## WORK REQUEST
Your task is to copy every record exactly.

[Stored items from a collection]
+-------+

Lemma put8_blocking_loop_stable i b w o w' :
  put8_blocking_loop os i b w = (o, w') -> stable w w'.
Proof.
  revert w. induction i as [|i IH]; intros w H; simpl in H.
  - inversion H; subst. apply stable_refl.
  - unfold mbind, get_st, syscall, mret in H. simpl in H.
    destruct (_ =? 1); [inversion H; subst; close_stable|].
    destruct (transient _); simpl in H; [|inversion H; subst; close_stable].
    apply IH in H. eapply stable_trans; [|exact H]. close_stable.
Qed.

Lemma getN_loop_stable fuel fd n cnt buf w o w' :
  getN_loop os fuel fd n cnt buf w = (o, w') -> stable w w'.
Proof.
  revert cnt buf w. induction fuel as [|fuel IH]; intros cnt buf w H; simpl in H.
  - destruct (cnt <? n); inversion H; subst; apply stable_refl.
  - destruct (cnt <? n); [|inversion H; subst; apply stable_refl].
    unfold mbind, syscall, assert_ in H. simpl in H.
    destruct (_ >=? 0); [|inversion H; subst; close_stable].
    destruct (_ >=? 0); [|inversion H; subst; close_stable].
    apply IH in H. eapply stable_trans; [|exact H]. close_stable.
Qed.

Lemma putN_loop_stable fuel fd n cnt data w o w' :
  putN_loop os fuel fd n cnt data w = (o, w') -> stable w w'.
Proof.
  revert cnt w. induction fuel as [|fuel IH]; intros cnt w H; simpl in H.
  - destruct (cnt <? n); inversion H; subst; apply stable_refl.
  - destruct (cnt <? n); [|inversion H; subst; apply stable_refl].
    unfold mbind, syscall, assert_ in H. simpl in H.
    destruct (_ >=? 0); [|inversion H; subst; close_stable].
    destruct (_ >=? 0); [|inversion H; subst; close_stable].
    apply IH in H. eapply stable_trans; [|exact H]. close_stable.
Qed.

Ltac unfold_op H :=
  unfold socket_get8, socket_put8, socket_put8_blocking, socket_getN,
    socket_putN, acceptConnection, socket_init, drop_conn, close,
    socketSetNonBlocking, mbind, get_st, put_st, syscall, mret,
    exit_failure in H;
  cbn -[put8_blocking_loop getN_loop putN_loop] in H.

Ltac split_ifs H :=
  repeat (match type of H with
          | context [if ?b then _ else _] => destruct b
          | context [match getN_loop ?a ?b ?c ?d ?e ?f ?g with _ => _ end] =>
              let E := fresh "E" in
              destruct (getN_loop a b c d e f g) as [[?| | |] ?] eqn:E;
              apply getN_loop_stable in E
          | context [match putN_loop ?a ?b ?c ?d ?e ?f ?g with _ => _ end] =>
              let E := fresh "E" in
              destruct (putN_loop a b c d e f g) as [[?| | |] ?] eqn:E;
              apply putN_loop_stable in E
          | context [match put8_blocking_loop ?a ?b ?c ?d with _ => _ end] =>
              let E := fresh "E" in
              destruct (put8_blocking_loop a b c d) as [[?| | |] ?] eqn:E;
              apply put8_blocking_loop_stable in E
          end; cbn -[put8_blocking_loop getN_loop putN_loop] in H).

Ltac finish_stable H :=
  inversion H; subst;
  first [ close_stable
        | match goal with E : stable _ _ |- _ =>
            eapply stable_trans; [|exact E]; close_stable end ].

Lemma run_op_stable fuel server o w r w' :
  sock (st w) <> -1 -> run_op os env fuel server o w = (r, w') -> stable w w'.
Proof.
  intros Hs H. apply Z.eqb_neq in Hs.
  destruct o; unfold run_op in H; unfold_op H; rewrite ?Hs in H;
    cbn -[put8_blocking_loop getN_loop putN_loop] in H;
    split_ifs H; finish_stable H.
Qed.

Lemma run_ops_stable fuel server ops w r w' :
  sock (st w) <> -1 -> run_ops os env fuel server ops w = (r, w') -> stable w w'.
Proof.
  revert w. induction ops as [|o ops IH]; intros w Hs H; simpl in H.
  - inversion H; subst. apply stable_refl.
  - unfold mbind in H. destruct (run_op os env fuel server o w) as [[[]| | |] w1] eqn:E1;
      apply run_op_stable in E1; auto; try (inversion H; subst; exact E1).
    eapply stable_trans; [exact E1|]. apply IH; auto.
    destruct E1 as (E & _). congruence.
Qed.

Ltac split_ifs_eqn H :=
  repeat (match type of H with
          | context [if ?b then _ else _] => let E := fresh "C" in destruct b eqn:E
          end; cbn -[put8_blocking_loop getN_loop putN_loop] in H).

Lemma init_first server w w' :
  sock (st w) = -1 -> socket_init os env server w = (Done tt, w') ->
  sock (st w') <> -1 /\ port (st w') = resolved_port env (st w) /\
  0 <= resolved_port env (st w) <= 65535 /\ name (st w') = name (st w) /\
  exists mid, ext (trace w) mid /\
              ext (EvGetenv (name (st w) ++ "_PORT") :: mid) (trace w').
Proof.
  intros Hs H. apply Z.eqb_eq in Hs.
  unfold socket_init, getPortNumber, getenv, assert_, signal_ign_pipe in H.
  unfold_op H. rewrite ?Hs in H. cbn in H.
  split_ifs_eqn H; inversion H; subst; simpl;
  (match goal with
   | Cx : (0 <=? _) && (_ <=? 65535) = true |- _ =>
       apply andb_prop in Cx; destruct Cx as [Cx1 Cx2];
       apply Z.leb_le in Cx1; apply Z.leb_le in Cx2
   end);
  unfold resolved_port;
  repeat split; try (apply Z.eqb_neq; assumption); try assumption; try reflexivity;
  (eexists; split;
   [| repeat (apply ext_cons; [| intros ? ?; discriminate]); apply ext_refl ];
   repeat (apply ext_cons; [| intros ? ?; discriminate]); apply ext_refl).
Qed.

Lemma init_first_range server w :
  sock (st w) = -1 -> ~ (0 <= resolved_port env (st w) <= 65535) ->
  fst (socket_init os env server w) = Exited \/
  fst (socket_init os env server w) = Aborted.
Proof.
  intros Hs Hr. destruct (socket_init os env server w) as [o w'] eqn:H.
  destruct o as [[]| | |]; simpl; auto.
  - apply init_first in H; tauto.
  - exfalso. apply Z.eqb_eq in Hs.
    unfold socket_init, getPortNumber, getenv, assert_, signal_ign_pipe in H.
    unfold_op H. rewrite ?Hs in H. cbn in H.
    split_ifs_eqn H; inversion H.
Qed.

+-------+

## EXERCISE OUTPUT
Lemma put8_blocking_loop_stable i b w o w' :
  put8_blocking_loop os i b w = (o, w') -> stable w w'.
Proof.
  revert w. induction i as [|i IH]; intros w H; simpl in H.
  - inversion H; subst. apply stable_refl.
  - unfold mbind, get_st, syscall, mret in H. simpl in H.
    destruct (_ =? 1); [inversion H; subst; close_stable|].
    destruct (transient _); simpl in H; [|inversion H; subst; close_stable].
    apply IH in H. eapply stable_trans; [|exact H]. close_stable.
Qed.

Lemma getN_loop_stable fuel fd n cnt buf w o w' :
  getN_loop os fuel fd n cnt buf w = (o, w') -> stable w w'.
Proof.
  revert cnt buf w. induction fuel as [|fuel IH]; intros cnt buf w H; simpl in H.
  - destruct (cnt <? n); inversion H; subst; apply stable_refl.
  - destruct (cnt <? n); [|inversion H; subst; apply stable_refl].
    unfold mbind, syscall, assert_ in H. simpl in H.
    destruct (_ >=? 0); [|inversion H; subst; close_stable].
    destruct (_ >=? 0); [|inversion H; subst; close_stable].
    apply IH in H. eapply stable_trans; [|exact H]. close_stable.
Qed.

Lemma putN_loop_stable fuel fd n cnt data w o w' :
  putN_loop os fuel fd n cnt data w = (o, w') -> stable w w'.
Proof.
  revert cnt w. induction fuel as [|fuel IH]; intros cnt w H; simpl in H.
  - destruct (cnt <? n); inversion H; subst; apply stable_refl.
  - destruct (cnt <? n); [|inversion H; subst; apply stable_refl].
    unfold mbind, syscall, assert_ in H. simpl in H.
    destruct (_ >=? 0); [|inversion H; subst; close_stable].
    destruct (_ >=? 0); [|inversion H; subst; close_stable].
    apply IH in H. eapply stable_trans; [|exact H]. close_stable.
Qed.

Ltac unfold_op H :=
  unfold socket_get8, socket_put8, socket_put8_blocking, socket_getN,
    socket_putN, acceptConnection, socket_init, drop_conn, close,
    socketSetNonBlocking, mbind, get_st, put_st, syscall, mret,
    exit_failure in H;
  cbn -[put8_blocking_loop getN_loop putN_loop] in H.

Ltac split_ifs H :=
  repeat (match type of H with
          | context [if ?b then _ else _] => destruct b
          | context [match getN_loop ?a ?b ?c ?d ?e ?f ?g with _ => _ end] =>
              let E := fresh "E" in
              destruct (getN_loop a b c d e f g) as [[?| | |] ?] eqn:E;
              apply getN_loop_stable in E
          | context [match putN_loop ?a ?b ?c ?d ?e ?f ?g with _ => _ end] =>
              let E := fresh "E" in
              destruct (putN_loop a b c d e f g) as [[?| | |] ?] eqn:E;
              apply putN_loop_stable in E
          | context [match put8_blocking_loop ?a ?b ?c ?d with _ => _ end] =>
              let E := fresh "E" in
              destruct (put8_blocking_loop a b c d) as [[?| | |] ?] eqn:E;
              apply put8_blocking_loop_stable in E
          end; cbn -[put8_blocking_loop getN_loop putN_loop] in H).

Ltac finish_stable H :=
  inversion H; subst;
  first [ close_stable
        | match goal with E : stable _ _ |- _ =>
            eapply stable_trans; [|exact E]; close_stable end ].

Lemma run_op_stable fuel server o w r w' :
  sock (st w) <> -1 -> run_op os env fuel server o w = (r, w') -> stable w w'.
Proof.
  intros Hs H. apply Z.eqb_neq in Hs.
  destruct o; unfold run_op in H; unfold_op H; rewrite ?Hs in H;
    cbn -[put8_blocking_loop getN_loop putN_loop] in H;
    split_ifs H; finish_stable H.
Qed.

Lemma run_ops_stable fuel server ops w r w' :
  sock (st w) <> -1 -> run_ops os env fuel server ops w = (r, w') -> stable w w'.
Proof.
  revert w. induction ops as [|o ops IH]; intros w Hs H; simpl in H.
  - inversion H; subst. apply stable_refl.
  - unfold mbind in H. destruct (run_op os env fuel server o w) as [[[]| | |] w1] eqn:E1;
      apply run_op_stable in E1; auto; try (inversion H; subst; exact E1).
    eapply stable_trans; [exact E1|]. apply IH; auto.
    destruct E1 as (E & _). congruence.
Qed.

Ltac split_ifs_eqn H :=
  repeat (match type of H with
          | context [if ?b then _ else _] => let E := fresh "C" in destruct b eqn:E
          end; cbn -[put8_blocking_loop getN_loop putN_loop] in H).

Lemma init_first server w w' :
  sock (st w) = -1 -> socket_init os env server w = (Done tt, w') ->
  sock (st w') <> -1 /\ port (st w') = resolved_port env (st w) /\
  0 <= resolved_port env (st w) <= 65535 /\ name (st w') = name (st w) /\
  exists mid, ext (trace w) mid /\
              ext (EvGetenv (name (st w) ++ "_PORT") :: mid) (trace w').
Proof.
  intros Hs H. apply Z.eqb_eq in Hs.
  unfold socket_init, getPortNumber, getenv, assert_, signal_ign_pipe in H.
  unfold_op H. rewrite ?Hs in H. cbn in H.
  split_ifs_eqn H; inversion H; subst; simpl;
  (match goal with
   | Cx : (0 <=? _) && (_ <=? 65535) = true |- _ =>
       apply andb_prop in Cx; destruct Cx as [Cx1 Cx2];
       apply Z.leb_le in Cx1; apply Z.leb_le in Cx2
   end);
  unfold resolved_port;
  repeat split; try (apply Z.eqb_neq; assumption); try assumption; try reflexivity;
  (eexists; split;
   [| repeat (apply ext_cons; [| intros ? ?; discriminate]); apply ext_refl ];
   repeat (apply ext_cons; [| intros ? ?; discriminate]); apply ext_refl).
Qed.

Lemma init_first_range server w :
  sock (st w) = -1 -> ~ (0 <= resolved_port env (st w) <= 65535) ->
  fst (socket_init os env server w) = Exited \/
  fst (socket_init os env server w) = Aborted.
Proof.
  intros Hs Hr. destruct (socket_init os env server w) as [o w'] eqn:H.
  destruct o as [[]| | |]; simpl; auto.
  - apply init_first in H; tauto.
  - exfalso. apply Z.eqb_eq in Hs.
    unfold socket_init, getPortNumber, getenv, assert_, signal_ign_pipe in H.
    unfold_op H. rewrite ?Hs in H. cbn in H.
    split_ifs_eqn H; inversion H.
Qed.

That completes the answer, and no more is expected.